Background and purpose: The arachidonyl-amino acid N-arachidonyl-glycine (NAGly) is an endogenous lipid, generated within the spinal cord and producing spinally mediated analgesia via non-cannabinoid mechanisms. In this study we examined the actions of NAGly on neurons within the superficial dorsal horn, a key site for the actions of many analgesic agents.
Experimental approach: Whole cell patch clamp recordings were made from lamina II neurons in rat spinal cord slices to examine the effect of NAGly on glycinergic and NMDA-mediated synaptic transmission.
Key results: N-arachidonyl-glycine prolonged the decay of glycine, but not β-alanine induced inward currents and decreased the amplitude of currents induced by both glycine and β-alanine. NAGly and ALX-1393 (inhibitor of the glycine transporter, GLYT2), but not the GLYT1 inhibitor, ALX-5407, produced a strychnine-sensitive inward current. ALX-5407 and ALX-1393, but not NAGly prolonged the decay phase of glycine receptor-mediated miniature inhibitory postsynaptic currents (IPSCs). NAGly prolonged the decay phase of evoked IPSCs, although to a lesser extent than ALX-5407 and ALX-1393. In the presence of ALX-1393, NAGly shortened the decay phase of evoked IPSCs. ALX-5407 increased and NAGly decreased the amplitude of evoked NMDA-mediated excitatory postsynaptic currents.

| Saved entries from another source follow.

(** The scripts that do not look at the session return and print what
    their inputs fix. *)
Lemma perform_session_free (d : demo) :
  session_free d = true ->
  exists (r : outcome answer) (out : list string),
    forall s, perform repr timestamp clock elapsed d s
              = (r, add_console_S out s).
Proof.
  intros Hd.
  destruct d as [v|brand|name|a b|name salary ssn|name subject|width height|
                 |name breed tricks|requests|celsius
                 |brand capacity fuel_type cs|name employees cs|name role
                 |method|args| |name|radius assignments|statements
                 |factor value|args|age message|query message|start
                 |args kwargs sql];
    try discriminate; cbn [perform session_free] in *;
    try (eexists _, []; intros s; by rewrite add_console_S_nil).
  - (* Classic *)
    destruct (run_world_free v Hd) as (r & out & Hrun).
    destruct r as [a|e].
    + exists (Return (AResult a)), out. intros s.
      unfold bindS, in_world. by rewrite Hrun.
    + exists (Raise e), out. intros s.
      unfold bindS, in_world. by rewrite Hrun.
  - (* InstanceMethods *)
    destruct (learn_tricks _ tricks).
    eexists _, []. intros s. by rewrite add_console_S_nil.
  - (* Composition *)
    destruct (drive _ cs).
    eexists _, []. intros s. by rewrite add_console_S_nil.
  - (* MethodResolution *)
    unfold bindS, liftS, retS.
    destruct (Diamond.call Diamond.D method);
      eexists _, []; intros s; by rewrite add_console_S_nil.
  - (* FunctionDecorator *)
    destruct (log_function_call_prints "say_hello" say_hello args)
      as (r & out & Hrun).
    destruct r as [a|e].
    + exists (Return (AStr a)), out. intros s.
      unfold bindS, in_world. by rewrite Hrun.
    + exists (Raise e), out. intros s.
      unfold bindS, in_world. by rewrite Hrun.
  - (* PriceStatements *)
    destruct (price_steps_prints Product.__init__ statements)
      as (p' & out & Hrun).
    exists (Return (APrice (Product.price p'))), out. intros s.
    by rewrite Hrun.
  - (* CallableCounter *)
    destruct (counter_calls _ args).
    eexists _, []. intros s. by rewrite add_console_S_nil.
  - (* CountdownLoop *)
    destruct (countdown_list _ _) as [[[l|e] c]|];
      eexists _, []; intros s; by rewrite add_console_S_nil.
Qed.

Lemma constant_only_prints (d : demo) (r : outcome answer)
    (out : list string) :
  (forall s, perform repr timestamp clock elapsed d s
             = (r, add_console_S out s)) ->
  forall s,
    only_prints repr timestamp clock elapsed d s
    /\ repeatable repr timestamp clock elapsed d s.
Proof.
  intros H s. unfold only_prints, repeatable.
  rewrite !H. cbn [snd]. split; [split|split].
  - reflexivity.
  - by exists out.
  - reflexivity.
  - rewrite !(printed_app _ _ out); reflexivity.
Qed.

End Effects.

(** ** The worlds a run goes through *)

Lemma module_loaded_add_console (out : list string) (w : World) :
  module_loaded w -> module_loaded (add_console out w).
Proof. intros H. exact H. Qed.

Lemma module_loaded_more_heap (extra : list instance) (w : World) :
  module_loaded w -> module_loaded (set_heap (heap w ++ extra) w).
Proof.
  intros (Hg & Hc & Hi). split; [exact Hg|]. split; [exact Hc|].
  intros a Ha. destruct (Hi a Ha) as (h & u & p & Hh).
  exists h, u, p. cbn [set_heap heap]. by apply lookup_app_l_Some.
Qed.

Lemma cached_more_heap (extra : list instance) (w : World) :
  module_loaded w -> cached (set_heap (heap w ++ extra) w) = cached w.
Proof.
  intros (_ & _ & Hi). unfold cached. cbn [set_heap instances heap].
  destruct (instances w !! cls) as [a|] eqn:E; [|reflexivity].
  destruct (Hi a eq_refl) as (h & u & p & Hh).
  rewrite Hh. by apply lookup_app_l_Some.
Qed.

(** What the Logger vignette does to the world. *)
Lemma run_logger (messages : list string) (w : World) :
  run (ConstructorsAndDestructors messages) w
  = (Return RNone,
     set_fs (<["log.txt" := default "" (fs w !! "log.txt")
                            +:+ foldr (fun m rest => m +:+ nl +:+ rest) ""
                                  messages]> (fs w))
       (add_console ["Logger object created"; "Logger object destroyed"] w)).
Proof.
  cbn [run]. unfold Logger.__init__, open_append, bind, print, ret.
  rewrite log_all_open.
  unfold Logger.destroy, Logger.close_if_present, bind, print, ret.
  cbn [Logger.log_file]. rewrite file_close_open.
  unfold add_console, set_fs. cbn [fs f_path console classes globals heap
                                   instances].
  change ("" +:+ foldr (fun m rest => m +:+ nl +:+ rest) "" messages)
    with (foldr (fun m rest => m +:+ nl +:+ rest) "" messages).
  destruct (fs w !! "log.txt") as [c|] eqn:E;
    cbn [fs console classes globals heap instances].
  - rewrite E. cbn [default]. by rewrite <- app_assoc.
  - rewrite lookup_insert_eq, insert_insert_eq. cbn [default].
    by rewrite <- app_assoc.
Qed.

Lemma bind_arguments_three (args : list value) (kwargs : gmap string value)
    (l : list value) :
  bind_arguments ["host"; "user"; "password"] args kwargs = Some l ->
  exists host user password, l = [host; user; password].
Proof.
  unfold bind_arguments. destruct (_ && _); [|discriminate].
  cbn [imap]. intros H.
  apply length_mapM in H. cbn [length] in H.
  destruct l as [|h [|u [|p [|x l]]]]; try discriminate. eauto.
Qed.

Lemma query_world (self : nat) (sql : value) (w : World) :
  snd (DatabaseConnection.query self sql w) = w.
Proof.
  unfold DatabaseConnection.query.
  by destruct (heap w !! self) as [[c|c n vs|h u p]|].
Qed.

Lemma get_then_query_world (args : list value) (kwargs : gmap string value)
    (sql : value) (w : World) :
  snd ((self <- get_instance args kwargs ;;
        DatabaseConnection.query self sql) w)
  = snd (get_instance args kwargs w).
Proof.
  unfold bind. destruct (get_instance args kwargs w) as [[a|e] w'];
    [apply query_world | reflexivity].
Qed.

Lemma get_instance_module_loaded (args : list value)
    (kwargs : gmap string value) (w : World) :
  module_loaded w -> module_loaded (snd (get_instance args kwargs w)).
Proof.
  intros Hs.
  destruct (instances w !! cls) as [a|] eqn:Hi.
  - by rewrite (get_instance_cached _ _ _ _ Hi).
  - destruct (bind_arguments ["host"; "user"; "password"] args kwargs)
      as [l|] eqn:Hb.
    + destruct (bind_arguments_three _ _ _ Hb) as (h & u & p & ->).
      rewrite (get_instance_first _ _ _ _ _ _ Hi Hb). cbn [snd].
      destruct Hs as (Hg & Hc & _).
      split; [exact Hg|]. split; [exact Hc|].
      intros a Ha. unfold first_call_world, set_instances in *.
      cbn [instances heap add_console set_heap] in *.
      rewrite lookup_insert_eq in Ha. injection Ha as <-.
      exists h, u, p. by rewrite lookup_app_r, Nat.sub_diag by lia.
    + by rewrite (get_instance_bad_arguments _ _ _ Hi Hb).
Qed.

Section Reach.

Variable repr : value -> string.
Variable timestamp : Type.
Variable clock : nat -> timestamp.
Variable elapsed : timestamp -> timestamp -> string.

Conclusions and implications: Our results suggest that NAGly enhanced inhibitory glycinergic synaptic transmission within the superficial dorsal horn by blocking glycine uptake via GLYT2. In addition, NAGly decreased excitatory NMDA-mediated synaptic transmission. Together, these findings provide a cellular explanation for the spinal analgesic actions of NAGly.
© 2010 The Authors. British Journal of Pharmacology © 2010 The British Pharmacological Society.